Action item » Every record below must be returned exactly as it was received.

Dataset records »
(* ===== verification/CloseSpec.v ===== *)
(** * Closing a file

    What [fffs_close] of [src/fffs_file.c] makes of a new file that was
    written in one extent: the rest of its data is programmed, its root record
    is reserved and finished, and its journal record is appended, in this
    order; the other files of the flash stay as they were. *)

From S2P Require Export FinishMem WriteSpec Journal.

Section CloseSpec.
Context `{Backend} `{!NorFlash} `{!ValidBackend} (g : fs_geometry) `{!GeoOk g}.
Context (I : IndexCache) `{!CachedIndex I}.
#[local] Abbreviation base s := (s * sector_size g).
#[local] Abbreviation N := (index_sectors g).

(** The journal lies in the index sectors. *)
Lemma log_ok_data m m' l :
  log_ok g m l -> (forall a, a < N * sector_size g -> m' a = m a) ->
  log_ok g m' l /\ journal g m' l = journal g m l.
Proof.
  intros Hl Heq. pose proof (log_ok_range g _ _ Hl) as [Hact Hnext].
  pose proof (sector_size_range (g := g)) as Hss.
  assert (Hs : forall s, 0 <= s < N -> sector_journal g m' s = sector_journal g m s).
  { intros s Hs. apply sector_journal_local; [done |]. intros a Ha. apply Heq.
    assert (Hle : (s + 1) * sector_size g <= N * sector_size g)
      by (apply Z.mul_le_mono_nonneg_r; lia). lia. }
  assert (Hl' : log_ok g m' l).
  { split; try apply Hl.
    - rewrite Hs by done. apply Hl.
    - intros a Ha. rewrite Heq; [by apply (lk_tail _ _ _ Hl) |].
      assert (Hle : (active_index_sector l + 1) * sector_size g <= N * sector_size g)
        by (apply Z.mul_le_mono_nonneg_r; lia). lia. }
  split; [done |]. rewrite (journal_split g _ _ Hl), (journal_split g _ _ Hl').
  rewrite Hs by done. do 2 f_equal. apply list_fmap_ext. intros i s Hi.
  pose proof (closed_sectors_other g _ _ Hl) as Hall. rewrite Forall_lookup in Hall.
  destruct (Hall i s Hi) as [Hr _]. by apply Hs.
Qed.

(** ** Finishing the root *)

(** The record of the root is where the record says. *)
Lemma last_record_start m sector l r e :
  sector_records g m sector = (l ++ [r], e) ->
  10 <= md_record_start r /\ md_record_start r + 16 <= sector_size g - 10.
Proof.
  intros Hs. pose proof (walk_from_last_parse g _ _ _ _ _ _ _ _ Hs) as Hp.
  destruct (parse_record_inv g _ _ _ _ Hp) as (H26 & Hst & _).
  unfold cursor_after in *. pose proof (zlen_nonneg l). lia.
Qed.

Lemma wp_finish_root id l r e size w (Q : unit -> world -> Prop) E :
  let f := file_of (w_files w) id in
  fs_geo (w_fs w) = g -> flash_ok w -> N <= f_head f < sector_count g ->
  footer_live (footer_at g (mem w) (f_head f)) = true ->
  sector_records g (mem w) (f_head f) = (l ++ [r], e) ->
  md_slot r = f_slot f -> reserved r ->
  Forall (fun x => md_record_matches_slot x (f_slot f) FFFS_MD_MATCH_UNCOMMITTED =
    false) l ->
  is_u32 size ->
  idx_ok (w_fs w) -> log_ok g (mem w) (fs_log (w_fs w)) ->
  active_sector_full (w_fs w) = false -> record_proper (f_slot f, f_head f) ->
  index_takes I (w_fs w) (f_slot f, f_head f) ->
  (forall w1 w2, flash_is (finish_at g (mem w) (f_head f) r 0 1 size) w w1 ->
     appended I (f_slot f) (f_head f) w1 w2 -> Q tt w2) ->
  wp (fffs_finish_extent_metadata id (f_head f) 0 1 size true true true) Q E w.
Proof.
  intros f Hgeo Hok Hs Hlive Hrec Hslot Hres Hno Hsz Hidx Hlog Hfull Hprop Htake HQ.
  pose proof (last_record_start _ _ _ _ _ Hrec) as Hst.
  destruct (sector_in_device (g := g) (f_head f) (md_record_start r) 16) as [Hd1 Hd2];
    [pose proof (geo_index (g := g)); lia | lia.. |].
  unfold fffs_finish_extent_metadata. apply wp_bind, wp_get_file. fold f.
  apply wp_bind, (wp_read_md g); [done | done |]. intros w1 Hw1.
  assert (Hread : (if valid_data_sector g (f_head f)
      then lookup_md g (mem w) (f_head f) (f_slot f) FFFS_MD_MATCH_UNCOMMITTED
      else inl FFFS_ERR_CORRUPT) = inr r).
  { unfold valid_data_sector. rewrite (proj2 (Z.leb_le _ _)), (proj2 (Z.ltb_lt _ _)) by lia.
    unfold lookup_md, pick_record. rewrite Hlive, Hrec. cbn [andb negb fst].
    rewrite find_snoc_new; [done | done |]. unfold md_record_matches_slot.
    by rewrite Hslot, Z.eqb_refl, (rv_state _ Hres). }
  rewrite Hread. apply wp_bind, wp_get_geo. rewrite (fi_fs _ _ _ Hw1), Hgeo.
  set (off := base (f_head f) + md_record_start r) in *.
  apply wp_bind, wp_program_aligned; [apply Hw1 | lia | | |].
  { rewrite zlen_app, !zlen_store16. lia. }
  { apply Forall_app. split; apply is_bytes_store16. }
  intros w2 Hw2. apply wp_bind, wp_program_aligned; [apply Hw2 | lia | | |].
  { rewrite zlen_store32. lia. }
  { apply is_bytes_store32. }
  intros w3 Hw3. apply wp_bind, wp_program_aligned; [apply Hw3 | lia | | |].
  { rewrite zlen_cons, zlen_nil. lia. }
  { repeat constructor; unfold is_u8; lia. }
  intros w4 Hw4.
  assert (Hfin : flash_is (finish_at g (mem w) (f_head f) r 0 1 size) w w4).
  { eapply flash_is_ext; [exact (flash_is_trans _ _ _ _ _ Hw1 (flash_is_trans _ _ _ _ _ Hw2
      (flash_is_trans _ _ _ _ _ Hw3 Hw4))) |].
    intros a. unfold finish_at. fold off. cbv zeta.
    apply mem_program_ext. rewrite (fi_mem _ _ _ Hw3).
    apply mem_program_ext. rewrite (fi_mem _ _ _ Hw2).
    apply mem_program_ext. apply Hw1. }
  clear w1 Hw1 w2 Hw2 w3 Hw3 Hw4.
  assert (Hfs : w_fs w4 = w_fs w) by apply Hfin.
  destruct (log_ok_data (mem w) (mem w4) (fs_log (w_fs w)) Hlog) as [Hlog4 _].
  { intros a Ha. rewrite (fi_mem _ _ _ Hfin). apply finish_at_out.
    assert (Hle : N * sector_size g <= base (f_head f))
      by (apply Z.mul_le_mono_nonneg_r; pose proof (sector_size_range (g := g)); lia).
    lia. }
  apply wp_bind, (wp_append g I); rewrite ?Hfs; try done; [apply Hfin |].
  intros w5 Hw5. rewrite Z.eqb_refl. by apply wp_ret, (HQ w4).
Qed.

Solution to this task »
(* ===== verification/CloseSpec.v ===== *)
(** * Closing a file

    What [fffs_close] of [src/fffs_file.c] makes of a new file that was
    written in one extent: the rest of its data is programmed, its root record
    is reserved and finished, and its journal record is appended, in this
    order; the other files of the flash stay as they were. *)

From S2P Require Export FinishMem WriteSpec Journal.

Section CloseSpec.
Context `{Backend} `{!NorFlash} `{!ValidBackend} (g : fs_geometry) `{!GeoOk g}.
Context (I : IndexCache) `{!CachedIndex I}.
#[local] Abbreviation base s := (s * sector_size g).
#[local] Abbreviation N := (index_sectors g).

(** The journal lies in the index sectors. *)
Lemma log_ok_data m m' l :
  log_ok g m l -> (forall a, a < N * sector_size g -> m' a = m a) ->
  log_ok g m' l /\ journal g m' l = journal g m l.
Proof.
  intros Hl Heq. pose proof (log_ok_range g _ _ Hl) as [Hact Hnext].
  pose proof (sector_size_range (g := g)) as Hss.
  assert (Hs : forall s, 0 <= s < N -> sector_journal g m' s = sector_journal g m s).
  { intros s Hs. apply sector_journal_local; [done |]. intros a Ha. apply Heq.
    assert (Hle : (s + 1) * sector_size g <= N * sector_size g)
      by (apply Z.mul_le_mono_nonneg_r; lia). lia. }
  assert (Hl' : log_ok g m' l).
  { split; try apply Hl.
    - rewrite Hs by done. apply Hl.
    - intros a Ha. rewrite Heq; [by apply (lk_tail _ _ _ Hl) |].
      assert (Hle : (active_index_sector l + 1) * sector_size g <= N * sector_size g)
        by (apply Z.mul_le_mono_nonneg_r; lia). lia. }
  split; [done |]. rewrite (journal_split g _ _ Hl), (journal_split g _ _ Hl').
  rewrite Hs by done. do 2 f_equal. apply list_fmap_ext. intros i s Hi.
  pose proof (closed_sectors_other g _ _ Hl) as Hall. rewrite Forall_lookup in Hall.
  destruct (Hall i s Hi) as [Hr _]. by apply Hs.
Qed.

(** ** Finishing the root *)

(** The record of the root is where the record says. *)
Lemma last_record_start m sector l r e :
  sector_records g m sector = (l ++ [r], e) ->
  10 <= md_record_start r /\ md_record_start r + 16 <= sector_size g - 10.
Proof.
  intros Hs. pose proof (walk_from_last_parse g _ _ _ _ _ _ _ _ Hs) as Hp.
  destruct (parse_record_inv g _ _ _ _ Hp) as (H26 & Hst & _).
  unfold cursor_after in *. pose proof (zlen_nonneg l). lia.
Qed.

Lemma wp_finish_root id l r e size w (Q : unit -> world -> Prop) E :
  let f := file_of (w_files w) id in
  fs_geo (w_fs w) = g -> flash_ok w -> N <= f_head f < sector_count g ->
  footer_live (footer_at g (mem w) (f_head f)) = true ->
  sector_records g (mem w) (f_head f) = (l ++ [r], e) ->
  md_slot r = f_slot f -> reserved r ->
  Forall (fun x => md_record_matches_slot x (f_slot f) FFFS_MD_MATCH_UNCOMMITTED =
    false) l ->
  is_u32 size ->
  idx_ok (w_fs w) -> log_ok g (mem w) (fs_log (w_fs w)) ->
  active_sector_full (w_fs w) = false -> record_proper (f_slot f, f_head f) ->
  index_takes I (w_fs w) (f_slot f, f_head f) ->
  (forall w1 w2, flash_is (finish_at g (mem w) (f_head f) r 0 1 size) w w1 ->
     appended I (f_slot f) (f_head f) w1 w2 -> Q tt w2) ->
  wp (fffs_finish_extent_metadata id (f_head f) 0 1 size true true true) Q E w.
Proof.
  intros f Hgeo Hok Hs Hlive Hrec Hslot Hres Hno Hsz Hidx Hlog Hfull Hprop Htake HQ.
  pose proof (last_record_start _ _ _ _ _ Hrec) as Hst.
  destruct (sector_in_device (g := g) (f_head f) (md_record_start r) 16) as [Hd1 Hd2];
    [pose proof (geo_index (g := g)); lia | lia.. |].
  unfold fffs_finish_extent_metadata. apply wp_bind, wp_get_file. fold f.
  apply wp_bind, (wp_read_md g); [done | done |]. intros w1 Hw1.
  assert (Hread : (if valid_data_sector g (f_head f)
      then lookup_md g (mem w) (f_head f) (f_slot f) FFFS_MD_MATCH_UNCOMMITTED
      else inl FFFS_ERR_CORRUPT) = inr r).
  { unfold valid_data_sector. rewrite (proj2 (Z.leb_le _ _)), (proj2 (Z.ltb_lt _ _)) by lia.
    unfold lookup_md, pick_record. rewrite Hlive, Hrec. cbn [andb negb fst].
    rewrite find_snoc_new; [done | done |]. unfold md_record_matches_slot.
    by rewrite Hslot, Z.eqb_refl, (rv_state _ Hres). }
  rewrite Hread. apply wp_bind, wp_get_geo. rewrite (fi_fs _ _ _ Hw1), Hgeo.
  set (off := base (f_head f) + md_record_start r) in *.
  apply wp_bind, wp_program_aligned; [apply Hw1 | lia | | |].
  { rewrite zlen_app, !zlen_store16. lia. }
  { apply Forall_app. split; apply is_bytes_store16. }
  intros w2 Hw2. apply wp_bind, wp_program_aligned; [apply Hw2 | lia | | |].
  { rewrite zlen_store32. lia. }
  { apply is_bytes_store32. }
  intros w3 Hw3. apply wp_bind, wp_program_aligned; [apply Hw3 | lia | | |].
  { rewrite zlen_cons, zlen_nil. lia. }
  { repeat constructor; unfold is_u8; lia. }
  intros w4 Hw4.
  assert (Hfin : flash_is (finish_at g (mem w) (f_head f) r 0 1 size) w w4).
  { eapply flash_is_ext; [exact (flash_is_trans _ _ _ _ _ Hw1 (flash_is_trans _ _ _ _ _ Hw2
      (flash_is_trans _ _ _ _ _ Hw3 Hw4))) |].
    intros a. unfold finish_at. fold off. cbv zeta.
    apply mem_program_ext. rewrite (fi_mem _ _ _ Hw3).
    apply mem_program_ext. rewrite (fi_mem _ _ _ Hw2).
    apply mem_program_ext. apply Hw1. }
  clear w1 Hw1 w2 Hw2 w3 Hw3 Hw4.
  assert (Hfs : w_fs w4 = w_fs w) by apply Hfin.
  destruct (log_ok_data (mem w) (mem w4) (fs_log (w_fs w)) Hlog) as [Hlog4 _].
  { intros a Ha. rewrite (fi_mem _ _ _ Hfin). apply finish_at_out.
    assert (Hle : N * sector_size g <= base (f_head f))
      by (apply Z.mul_le_mono_nonneg_r; pose proof (sector_size_range (g := g)); lia).
    lia. }
  apply wp_bind, (wp_append g I); rewrite ?Hfs; try done; [apply Hfin |].
  intros w5 Hw5. rewrite Z.eqb_refl. by apply wp_ret, (HQ w4).
Qed.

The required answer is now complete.